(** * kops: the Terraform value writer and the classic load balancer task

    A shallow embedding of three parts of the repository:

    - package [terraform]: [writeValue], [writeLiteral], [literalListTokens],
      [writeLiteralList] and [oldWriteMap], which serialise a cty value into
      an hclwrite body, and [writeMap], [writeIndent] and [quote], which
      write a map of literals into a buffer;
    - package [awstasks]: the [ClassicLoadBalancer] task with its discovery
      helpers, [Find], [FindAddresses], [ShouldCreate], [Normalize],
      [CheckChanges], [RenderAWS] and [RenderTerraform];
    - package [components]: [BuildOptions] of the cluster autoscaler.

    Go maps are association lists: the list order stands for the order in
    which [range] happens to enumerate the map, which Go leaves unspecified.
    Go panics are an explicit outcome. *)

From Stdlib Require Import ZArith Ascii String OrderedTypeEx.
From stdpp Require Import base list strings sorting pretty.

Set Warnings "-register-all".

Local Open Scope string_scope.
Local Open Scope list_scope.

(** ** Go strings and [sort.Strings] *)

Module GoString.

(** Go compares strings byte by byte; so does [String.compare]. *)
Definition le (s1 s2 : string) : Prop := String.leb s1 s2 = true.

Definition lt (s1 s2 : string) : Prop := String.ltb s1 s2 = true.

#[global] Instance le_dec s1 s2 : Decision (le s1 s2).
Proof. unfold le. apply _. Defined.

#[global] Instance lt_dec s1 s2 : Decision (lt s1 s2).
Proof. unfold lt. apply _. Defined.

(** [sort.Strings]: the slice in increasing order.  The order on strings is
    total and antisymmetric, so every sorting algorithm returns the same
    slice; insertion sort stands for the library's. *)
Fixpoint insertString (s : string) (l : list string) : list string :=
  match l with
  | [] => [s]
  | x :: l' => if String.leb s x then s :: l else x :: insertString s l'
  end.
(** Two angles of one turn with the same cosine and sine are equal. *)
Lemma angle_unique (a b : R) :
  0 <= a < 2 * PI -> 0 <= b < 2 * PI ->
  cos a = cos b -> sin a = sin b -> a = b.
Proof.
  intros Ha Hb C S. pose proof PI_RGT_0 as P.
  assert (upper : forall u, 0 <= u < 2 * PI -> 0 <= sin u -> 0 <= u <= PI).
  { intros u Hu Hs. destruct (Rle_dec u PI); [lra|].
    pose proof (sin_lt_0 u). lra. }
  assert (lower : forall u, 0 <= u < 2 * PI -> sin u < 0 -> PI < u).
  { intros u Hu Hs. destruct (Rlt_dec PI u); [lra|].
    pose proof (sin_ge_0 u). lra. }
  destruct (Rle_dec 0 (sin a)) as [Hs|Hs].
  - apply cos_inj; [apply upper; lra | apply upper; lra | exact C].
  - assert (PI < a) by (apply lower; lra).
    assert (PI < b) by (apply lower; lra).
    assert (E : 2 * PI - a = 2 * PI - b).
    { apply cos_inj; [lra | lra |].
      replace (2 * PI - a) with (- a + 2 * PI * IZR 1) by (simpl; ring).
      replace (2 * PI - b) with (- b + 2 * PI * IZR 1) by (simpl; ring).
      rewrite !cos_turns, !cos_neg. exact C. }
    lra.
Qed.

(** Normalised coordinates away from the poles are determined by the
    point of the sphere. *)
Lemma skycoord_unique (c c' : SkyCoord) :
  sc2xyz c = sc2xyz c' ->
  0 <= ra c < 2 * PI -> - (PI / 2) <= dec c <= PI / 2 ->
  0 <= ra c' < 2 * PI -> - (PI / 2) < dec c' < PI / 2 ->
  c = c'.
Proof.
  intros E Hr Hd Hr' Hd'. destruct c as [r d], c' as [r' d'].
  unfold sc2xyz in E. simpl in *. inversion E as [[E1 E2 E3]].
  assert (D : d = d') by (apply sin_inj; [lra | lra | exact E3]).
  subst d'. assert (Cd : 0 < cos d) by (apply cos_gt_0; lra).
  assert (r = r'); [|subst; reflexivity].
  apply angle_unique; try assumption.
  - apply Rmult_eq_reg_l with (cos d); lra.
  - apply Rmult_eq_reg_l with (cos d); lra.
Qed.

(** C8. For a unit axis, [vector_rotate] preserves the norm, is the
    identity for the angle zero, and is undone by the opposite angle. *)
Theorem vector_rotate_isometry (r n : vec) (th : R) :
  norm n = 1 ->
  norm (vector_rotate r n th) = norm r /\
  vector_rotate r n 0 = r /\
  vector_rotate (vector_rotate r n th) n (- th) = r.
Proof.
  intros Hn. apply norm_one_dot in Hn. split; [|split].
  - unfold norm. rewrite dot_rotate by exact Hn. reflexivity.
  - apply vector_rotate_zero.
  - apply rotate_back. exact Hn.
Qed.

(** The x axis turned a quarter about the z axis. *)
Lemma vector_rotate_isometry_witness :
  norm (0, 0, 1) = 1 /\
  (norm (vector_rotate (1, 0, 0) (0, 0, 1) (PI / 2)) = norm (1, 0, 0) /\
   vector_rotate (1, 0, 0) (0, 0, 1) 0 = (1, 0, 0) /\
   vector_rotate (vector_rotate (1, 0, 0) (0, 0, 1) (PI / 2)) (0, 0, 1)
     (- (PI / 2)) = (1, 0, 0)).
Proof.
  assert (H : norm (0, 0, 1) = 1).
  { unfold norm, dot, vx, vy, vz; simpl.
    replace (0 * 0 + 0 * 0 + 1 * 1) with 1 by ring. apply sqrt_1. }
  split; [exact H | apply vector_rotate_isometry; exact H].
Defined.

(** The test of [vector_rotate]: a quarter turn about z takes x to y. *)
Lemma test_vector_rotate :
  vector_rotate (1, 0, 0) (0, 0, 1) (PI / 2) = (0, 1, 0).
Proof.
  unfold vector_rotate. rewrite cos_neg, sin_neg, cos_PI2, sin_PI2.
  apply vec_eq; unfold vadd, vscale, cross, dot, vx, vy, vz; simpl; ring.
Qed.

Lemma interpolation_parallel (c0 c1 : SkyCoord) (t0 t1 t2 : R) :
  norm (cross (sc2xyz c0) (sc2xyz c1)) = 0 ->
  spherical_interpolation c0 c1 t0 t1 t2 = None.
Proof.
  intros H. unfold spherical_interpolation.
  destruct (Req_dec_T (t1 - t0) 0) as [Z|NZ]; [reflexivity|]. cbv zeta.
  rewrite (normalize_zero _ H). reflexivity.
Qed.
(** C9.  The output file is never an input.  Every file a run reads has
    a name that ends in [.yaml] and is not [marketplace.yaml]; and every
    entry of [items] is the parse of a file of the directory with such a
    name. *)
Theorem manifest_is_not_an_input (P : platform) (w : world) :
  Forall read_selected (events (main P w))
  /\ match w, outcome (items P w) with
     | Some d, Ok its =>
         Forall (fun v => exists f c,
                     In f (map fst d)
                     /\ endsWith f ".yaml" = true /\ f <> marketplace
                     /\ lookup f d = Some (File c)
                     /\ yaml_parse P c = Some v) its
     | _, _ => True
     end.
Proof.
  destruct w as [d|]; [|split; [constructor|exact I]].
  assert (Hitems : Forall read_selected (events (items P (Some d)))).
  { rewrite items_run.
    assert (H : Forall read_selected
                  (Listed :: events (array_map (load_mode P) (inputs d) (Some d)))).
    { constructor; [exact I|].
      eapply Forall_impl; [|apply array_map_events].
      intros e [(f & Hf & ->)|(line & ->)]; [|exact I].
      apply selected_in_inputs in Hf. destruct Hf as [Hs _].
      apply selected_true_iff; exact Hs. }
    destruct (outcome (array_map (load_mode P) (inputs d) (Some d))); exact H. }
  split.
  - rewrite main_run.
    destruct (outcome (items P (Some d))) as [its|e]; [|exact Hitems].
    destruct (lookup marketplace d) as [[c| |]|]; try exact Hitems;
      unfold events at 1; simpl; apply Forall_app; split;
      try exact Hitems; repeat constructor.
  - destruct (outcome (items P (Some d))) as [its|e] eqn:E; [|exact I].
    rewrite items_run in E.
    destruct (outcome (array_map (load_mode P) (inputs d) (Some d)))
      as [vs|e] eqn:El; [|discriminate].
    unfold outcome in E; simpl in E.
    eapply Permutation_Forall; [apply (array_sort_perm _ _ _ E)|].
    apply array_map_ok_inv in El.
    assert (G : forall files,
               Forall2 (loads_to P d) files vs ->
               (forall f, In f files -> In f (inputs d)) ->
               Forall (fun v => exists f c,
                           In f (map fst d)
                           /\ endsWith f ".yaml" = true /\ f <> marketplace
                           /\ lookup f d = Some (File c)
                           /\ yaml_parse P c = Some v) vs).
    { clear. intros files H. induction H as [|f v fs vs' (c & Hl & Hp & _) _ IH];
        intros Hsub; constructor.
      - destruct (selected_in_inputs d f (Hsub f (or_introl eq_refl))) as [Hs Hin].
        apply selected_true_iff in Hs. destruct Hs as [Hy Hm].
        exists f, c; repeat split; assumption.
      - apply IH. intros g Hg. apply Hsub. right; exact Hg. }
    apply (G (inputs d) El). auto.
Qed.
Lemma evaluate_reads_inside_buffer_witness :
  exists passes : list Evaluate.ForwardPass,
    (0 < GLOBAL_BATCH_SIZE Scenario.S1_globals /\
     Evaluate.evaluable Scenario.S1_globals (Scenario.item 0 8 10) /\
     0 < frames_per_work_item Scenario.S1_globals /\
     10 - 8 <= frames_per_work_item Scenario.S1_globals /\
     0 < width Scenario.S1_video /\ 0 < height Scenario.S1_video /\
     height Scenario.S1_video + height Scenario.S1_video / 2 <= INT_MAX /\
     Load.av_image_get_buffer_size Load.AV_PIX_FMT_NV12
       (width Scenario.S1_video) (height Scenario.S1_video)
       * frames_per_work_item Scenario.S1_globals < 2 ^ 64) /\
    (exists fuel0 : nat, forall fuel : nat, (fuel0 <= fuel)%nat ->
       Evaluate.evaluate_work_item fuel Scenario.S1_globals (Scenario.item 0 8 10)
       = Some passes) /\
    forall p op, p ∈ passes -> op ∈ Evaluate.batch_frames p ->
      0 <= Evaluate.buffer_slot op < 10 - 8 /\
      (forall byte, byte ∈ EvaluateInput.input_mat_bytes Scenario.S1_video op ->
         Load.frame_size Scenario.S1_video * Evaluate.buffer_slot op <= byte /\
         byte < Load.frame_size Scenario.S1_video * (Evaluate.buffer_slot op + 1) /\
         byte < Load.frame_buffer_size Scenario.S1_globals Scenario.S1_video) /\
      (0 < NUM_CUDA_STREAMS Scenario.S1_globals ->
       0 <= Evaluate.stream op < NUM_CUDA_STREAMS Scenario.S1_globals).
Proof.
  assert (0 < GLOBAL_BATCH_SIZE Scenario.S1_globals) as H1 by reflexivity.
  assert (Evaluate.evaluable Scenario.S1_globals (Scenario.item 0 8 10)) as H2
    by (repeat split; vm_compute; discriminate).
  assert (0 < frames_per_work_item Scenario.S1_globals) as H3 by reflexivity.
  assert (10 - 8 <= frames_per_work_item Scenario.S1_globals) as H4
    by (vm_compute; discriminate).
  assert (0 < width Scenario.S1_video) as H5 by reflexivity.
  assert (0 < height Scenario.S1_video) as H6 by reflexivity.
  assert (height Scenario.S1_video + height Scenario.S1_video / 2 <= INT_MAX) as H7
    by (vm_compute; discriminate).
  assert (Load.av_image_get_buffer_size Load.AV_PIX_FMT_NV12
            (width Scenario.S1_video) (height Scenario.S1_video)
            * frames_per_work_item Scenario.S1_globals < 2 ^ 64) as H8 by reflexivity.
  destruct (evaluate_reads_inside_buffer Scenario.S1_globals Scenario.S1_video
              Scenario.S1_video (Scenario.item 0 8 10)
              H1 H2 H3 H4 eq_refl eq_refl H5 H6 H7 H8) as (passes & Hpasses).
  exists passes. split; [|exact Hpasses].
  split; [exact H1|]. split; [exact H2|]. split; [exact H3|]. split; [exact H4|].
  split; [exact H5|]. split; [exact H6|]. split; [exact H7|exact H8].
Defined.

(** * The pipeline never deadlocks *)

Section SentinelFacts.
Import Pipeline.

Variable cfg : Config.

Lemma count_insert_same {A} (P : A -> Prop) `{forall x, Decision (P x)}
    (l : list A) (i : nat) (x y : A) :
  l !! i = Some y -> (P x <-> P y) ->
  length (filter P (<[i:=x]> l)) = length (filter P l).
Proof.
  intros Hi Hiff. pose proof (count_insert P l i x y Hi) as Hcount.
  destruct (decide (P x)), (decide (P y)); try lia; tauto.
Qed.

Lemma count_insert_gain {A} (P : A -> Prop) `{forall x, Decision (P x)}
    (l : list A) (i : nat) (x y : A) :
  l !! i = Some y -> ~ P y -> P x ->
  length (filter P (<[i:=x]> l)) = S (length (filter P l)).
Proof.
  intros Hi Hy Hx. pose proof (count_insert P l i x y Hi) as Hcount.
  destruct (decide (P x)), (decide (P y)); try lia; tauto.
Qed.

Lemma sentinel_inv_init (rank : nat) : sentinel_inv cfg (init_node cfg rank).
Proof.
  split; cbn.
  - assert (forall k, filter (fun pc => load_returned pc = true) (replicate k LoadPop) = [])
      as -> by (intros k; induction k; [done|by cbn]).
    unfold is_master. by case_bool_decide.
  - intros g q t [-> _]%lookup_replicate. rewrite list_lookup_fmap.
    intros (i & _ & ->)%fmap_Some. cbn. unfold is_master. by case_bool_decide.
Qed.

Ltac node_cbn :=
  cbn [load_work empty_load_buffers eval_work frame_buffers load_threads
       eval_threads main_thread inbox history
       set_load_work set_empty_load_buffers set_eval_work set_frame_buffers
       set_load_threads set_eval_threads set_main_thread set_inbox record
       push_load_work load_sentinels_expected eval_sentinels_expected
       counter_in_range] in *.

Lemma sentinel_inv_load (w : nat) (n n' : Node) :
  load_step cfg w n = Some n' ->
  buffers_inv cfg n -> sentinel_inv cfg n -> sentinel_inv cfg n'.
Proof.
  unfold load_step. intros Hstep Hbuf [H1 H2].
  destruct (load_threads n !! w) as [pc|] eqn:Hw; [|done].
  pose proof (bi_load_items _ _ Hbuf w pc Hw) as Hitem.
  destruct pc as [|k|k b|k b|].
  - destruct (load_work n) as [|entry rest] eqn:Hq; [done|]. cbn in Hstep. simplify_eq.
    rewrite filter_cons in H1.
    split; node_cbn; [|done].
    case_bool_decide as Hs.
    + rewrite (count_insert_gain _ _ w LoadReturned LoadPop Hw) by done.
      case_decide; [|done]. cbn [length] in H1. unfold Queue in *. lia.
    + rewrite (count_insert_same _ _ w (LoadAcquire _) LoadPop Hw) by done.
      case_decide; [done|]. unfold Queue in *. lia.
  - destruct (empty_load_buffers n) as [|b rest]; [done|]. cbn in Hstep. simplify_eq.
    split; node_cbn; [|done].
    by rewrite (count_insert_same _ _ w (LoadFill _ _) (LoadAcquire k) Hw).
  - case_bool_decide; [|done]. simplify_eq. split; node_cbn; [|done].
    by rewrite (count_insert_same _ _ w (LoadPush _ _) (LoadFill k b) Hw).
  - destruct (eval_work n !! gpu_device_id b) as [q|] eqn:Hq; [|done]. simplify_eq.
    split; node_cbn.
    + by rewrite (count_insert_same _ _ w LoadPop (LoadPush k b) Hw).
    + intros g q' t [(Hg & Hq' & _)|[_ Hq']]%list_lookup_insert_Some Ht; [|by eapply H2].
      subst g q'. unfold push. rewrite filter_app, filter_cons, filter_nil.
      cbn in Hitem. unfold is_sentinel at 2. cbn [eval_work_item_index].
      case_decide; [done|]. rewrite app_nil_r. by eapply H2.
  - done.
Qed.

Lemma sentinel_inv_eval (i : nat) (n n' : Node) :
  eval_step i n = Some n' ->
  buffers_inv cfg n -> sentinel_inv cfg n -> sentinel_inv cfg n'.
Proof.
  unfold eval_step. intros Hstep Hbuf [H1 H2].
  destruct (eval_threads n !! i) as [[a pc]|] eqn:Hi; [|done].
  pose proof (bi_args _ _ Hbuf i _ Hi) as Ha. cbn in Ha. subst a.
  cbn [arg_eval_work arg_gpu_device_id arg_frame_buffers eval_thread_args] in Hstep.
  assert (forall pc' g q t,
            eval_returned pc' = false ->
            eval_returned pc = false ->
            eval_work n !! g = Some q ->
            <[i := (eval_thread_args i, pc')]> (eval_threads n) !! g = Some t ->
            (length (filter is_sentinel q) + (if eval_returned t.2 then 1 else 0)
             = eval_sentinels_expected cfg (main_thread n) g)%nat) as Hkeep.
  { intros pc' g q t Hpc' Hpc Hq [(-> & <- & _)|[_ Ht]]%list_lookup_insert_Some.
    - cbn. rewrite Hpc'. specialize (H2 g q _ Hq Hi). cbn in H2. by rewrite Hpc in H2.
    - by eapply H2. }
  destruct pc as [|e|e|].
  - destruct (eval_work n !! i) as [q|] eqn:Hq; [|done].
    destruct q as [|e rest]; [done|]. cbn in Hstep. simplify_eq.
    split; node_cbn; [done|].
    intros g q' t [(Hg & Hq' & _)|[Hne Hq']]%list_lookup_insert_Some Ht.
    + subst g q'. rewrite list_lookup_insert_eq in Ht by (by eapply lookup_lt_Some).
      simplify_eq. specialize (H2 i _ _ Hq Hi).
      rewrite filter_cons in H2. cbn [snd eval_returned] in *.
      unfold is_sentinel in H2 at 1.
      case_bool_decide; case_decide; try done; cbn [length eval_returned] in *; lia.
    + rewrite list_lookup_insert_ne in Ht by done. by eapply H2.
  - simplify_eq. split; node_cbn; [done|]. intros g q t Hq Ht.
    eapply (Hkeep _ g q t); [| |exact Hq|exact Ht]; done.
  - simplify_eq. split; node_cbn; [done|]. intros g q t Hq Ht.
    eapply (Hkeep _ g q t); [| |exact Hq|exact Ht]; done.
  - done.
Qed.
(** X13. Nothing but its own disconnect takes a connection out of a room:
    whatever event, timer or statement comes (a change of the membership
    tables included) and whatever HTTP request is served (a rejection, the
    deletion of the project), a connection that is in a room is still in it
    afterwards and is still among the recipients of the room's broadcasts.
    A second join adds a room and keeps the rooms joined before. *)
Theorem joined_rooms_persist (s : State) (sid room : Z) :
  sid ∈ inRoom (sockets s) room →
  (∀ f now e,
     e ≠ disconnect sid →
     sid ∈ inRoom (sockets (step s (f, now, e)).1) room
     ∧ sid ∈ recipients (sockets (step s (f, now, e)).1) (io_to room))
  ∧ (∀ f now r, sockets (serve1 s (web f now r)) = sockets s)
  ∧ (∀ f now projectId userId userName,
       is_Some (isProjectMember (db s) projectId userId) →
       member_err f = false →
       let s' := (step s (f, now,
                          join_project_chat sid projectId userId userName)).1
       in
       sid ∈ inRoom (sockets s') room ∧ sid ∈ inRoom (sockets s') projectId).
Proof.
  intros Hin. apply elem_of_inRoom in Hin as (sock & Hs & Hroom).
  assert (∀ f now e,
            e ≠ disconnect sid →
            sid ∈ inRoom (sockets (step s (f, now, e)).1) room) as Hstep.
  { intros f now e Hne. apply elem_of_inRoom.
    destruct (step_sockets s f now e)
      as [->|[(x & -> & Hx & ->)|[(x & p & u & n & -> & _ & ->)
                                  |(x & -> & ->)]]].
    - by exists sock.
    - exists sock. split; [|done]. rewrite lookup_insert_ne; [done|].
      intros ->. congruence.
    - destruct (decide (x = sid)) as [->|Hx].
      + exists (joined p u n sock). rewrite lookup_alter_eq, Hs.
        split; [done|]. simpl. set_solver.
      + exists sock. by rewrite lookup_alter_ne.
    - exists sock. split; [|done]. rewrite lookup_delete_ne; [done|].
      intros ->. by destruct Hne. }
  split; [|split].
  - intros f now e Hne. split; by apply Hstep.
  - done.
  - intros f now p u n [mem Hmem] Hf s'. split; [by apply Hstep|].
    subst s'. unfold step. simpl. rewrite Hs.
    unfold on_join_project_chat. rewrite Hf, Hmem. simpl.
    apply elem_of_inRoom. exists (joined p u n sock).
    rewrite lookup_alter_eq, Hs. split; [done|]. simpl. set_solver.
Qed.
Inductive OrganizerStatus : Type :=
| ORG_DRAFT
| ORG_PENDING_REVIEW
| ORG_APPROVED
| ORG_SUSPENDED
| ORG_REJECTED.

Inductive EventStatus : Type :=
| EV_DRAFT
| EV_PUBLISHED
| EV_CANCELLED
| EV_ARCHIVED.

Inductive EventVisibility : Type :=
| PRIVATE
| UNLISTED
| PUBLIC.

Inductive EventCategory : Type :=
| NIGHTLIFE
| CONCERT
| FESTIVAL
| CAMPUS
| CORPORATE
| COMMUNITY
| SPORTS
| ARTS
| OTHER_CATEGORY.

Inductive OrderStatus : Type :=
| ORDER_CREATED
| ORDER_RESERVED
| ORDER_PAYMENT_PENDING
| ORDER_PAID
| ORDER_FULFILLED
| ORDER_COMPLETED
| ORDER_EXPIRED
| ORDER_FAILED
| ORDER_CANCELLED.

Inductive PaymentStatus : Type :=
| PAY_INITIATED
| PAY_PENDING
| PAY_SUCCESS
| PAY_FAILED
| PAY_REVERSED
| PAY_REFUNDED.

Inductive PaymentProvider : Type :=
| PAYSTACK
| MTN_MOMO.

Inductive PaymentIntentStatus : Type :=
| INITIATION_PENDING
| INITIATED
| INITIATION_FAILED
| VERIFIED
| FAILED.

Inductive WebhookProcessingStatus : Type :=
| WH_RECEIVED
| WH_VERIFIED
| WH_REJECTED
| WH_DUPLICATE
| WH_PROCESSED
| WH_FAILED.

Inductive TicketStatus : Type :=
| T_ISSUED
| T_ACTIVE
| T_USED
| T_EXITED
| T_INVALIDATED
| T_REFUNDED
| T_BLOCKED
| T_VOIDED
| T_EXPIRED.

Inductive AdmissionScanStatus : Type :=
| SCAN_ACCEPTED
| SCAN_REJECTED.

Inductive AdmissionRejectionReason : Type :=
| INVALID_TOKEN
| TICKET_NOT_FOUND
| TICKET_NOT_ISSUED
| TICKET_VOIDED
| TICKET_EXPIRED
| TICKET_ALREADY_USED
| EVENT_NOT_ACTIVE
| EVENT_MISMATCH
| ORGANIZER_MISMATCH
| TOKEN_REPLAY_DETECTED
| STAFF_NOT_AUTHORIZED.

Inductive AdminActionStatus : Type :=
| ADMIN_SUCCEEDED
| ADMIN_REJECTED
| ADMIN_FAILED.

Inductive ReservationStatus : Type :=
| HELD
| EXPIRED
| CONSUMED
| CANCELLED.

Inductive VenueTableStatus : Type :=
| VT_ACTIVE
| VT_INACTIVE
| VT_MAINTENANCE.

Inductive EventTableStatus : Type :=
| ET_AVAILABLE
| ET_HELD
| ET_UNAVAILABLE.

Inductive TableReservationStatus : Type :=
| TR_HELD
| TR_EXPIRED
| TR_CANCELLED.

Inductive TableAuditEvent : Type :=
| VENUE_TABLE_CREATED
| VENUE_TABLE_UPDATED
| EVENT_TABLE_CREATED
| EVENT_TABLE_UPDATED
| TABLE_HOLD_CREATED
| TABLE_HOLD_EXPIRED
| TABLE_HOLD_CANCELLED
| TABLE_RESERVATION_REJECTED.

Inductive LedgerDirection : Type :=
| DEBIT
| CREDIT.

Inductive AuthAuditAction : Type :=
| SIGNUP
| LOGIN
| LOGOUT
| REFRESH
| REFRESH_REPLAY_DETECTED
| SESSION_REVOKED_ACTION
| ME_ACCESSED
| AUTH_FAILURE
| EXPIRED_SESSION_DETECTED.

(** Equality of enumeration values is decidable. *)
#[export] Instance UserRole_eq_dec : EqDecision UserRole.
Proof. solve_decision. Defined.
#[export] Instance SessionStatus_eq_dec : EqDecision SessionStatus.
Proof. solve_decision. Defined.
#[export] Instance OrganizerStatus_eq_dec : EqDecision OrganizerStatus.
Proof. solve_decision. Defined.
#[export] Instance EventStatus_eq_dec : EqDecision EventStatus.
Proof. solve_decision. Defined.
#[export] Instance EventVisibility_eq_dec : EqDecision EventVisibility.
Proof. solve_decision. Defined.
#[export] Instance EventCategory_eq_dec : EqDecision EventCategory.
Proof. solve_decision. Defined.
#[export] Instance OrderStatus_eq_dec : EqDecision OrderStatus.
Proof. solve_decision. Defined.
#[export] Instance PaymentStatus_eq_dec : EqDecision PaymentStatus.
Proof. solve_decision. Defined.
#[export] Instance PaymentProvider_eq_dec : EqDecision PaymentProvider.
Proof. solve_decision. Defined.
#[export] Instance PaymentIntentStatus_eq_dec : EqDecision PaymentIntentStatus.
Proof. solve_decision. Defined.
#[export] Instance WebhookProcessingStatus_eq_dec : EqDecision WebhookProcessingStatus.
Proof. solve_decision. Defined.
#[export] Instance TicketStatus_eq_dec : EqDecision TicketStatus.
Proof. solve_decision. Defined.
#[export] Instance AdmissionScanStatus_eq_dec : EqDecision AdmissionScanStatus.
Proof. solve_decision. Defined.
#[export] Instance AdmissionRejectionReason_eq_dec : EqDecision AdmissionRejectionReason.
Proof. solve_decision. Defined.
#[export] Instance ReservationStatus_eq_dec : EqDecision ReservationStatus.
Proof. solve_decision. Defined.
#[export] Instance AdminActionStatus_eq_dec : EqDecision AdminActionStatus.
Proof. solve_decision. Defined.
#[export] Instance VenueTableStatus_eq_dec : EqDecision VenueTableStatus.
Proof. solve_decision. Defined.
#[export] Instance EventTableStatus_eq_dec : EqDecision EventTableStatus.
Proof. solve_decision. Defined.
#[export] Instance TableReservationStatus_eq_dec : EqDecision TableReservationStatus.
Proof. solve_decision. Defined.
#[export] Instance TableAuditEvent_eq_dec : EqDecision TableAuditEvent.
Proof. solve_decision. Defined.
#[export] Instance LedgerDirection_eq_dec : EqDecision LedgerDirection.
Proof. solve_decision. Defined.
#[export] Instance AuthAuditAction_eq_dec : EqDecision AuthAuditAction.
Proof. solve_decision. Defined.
* * * * * * * * *
Out of the data above, set down the lines from the one with "Hne. apply elem_of_inRoom." to the one with "by rewrite lookup_alter_ne.", both included, exactly as written and with no additions.

  { intros f now e Hne. apply elem_of_inRoom.
    destruct (step_sockets s f now e)
      as [->|[(x & -> & Hx & ->)|[(x & p & u & n & -> & _ & ->)
                                  |(x & -> & ->)]]].
    - by exists sock.
    - exists sock. split; [|done]. rewrite lookup_insert_ne; [done|].
      intros ->. congruence.
    - destruct (decide (x = sid)) as [->|Hx].
      + exists (joined p u n sock). rewrite lookup_alter_eq, Hs.
        split; [done|]. simpl. set_solver.
      + exists sock. by rewrite lookup_alter_ne.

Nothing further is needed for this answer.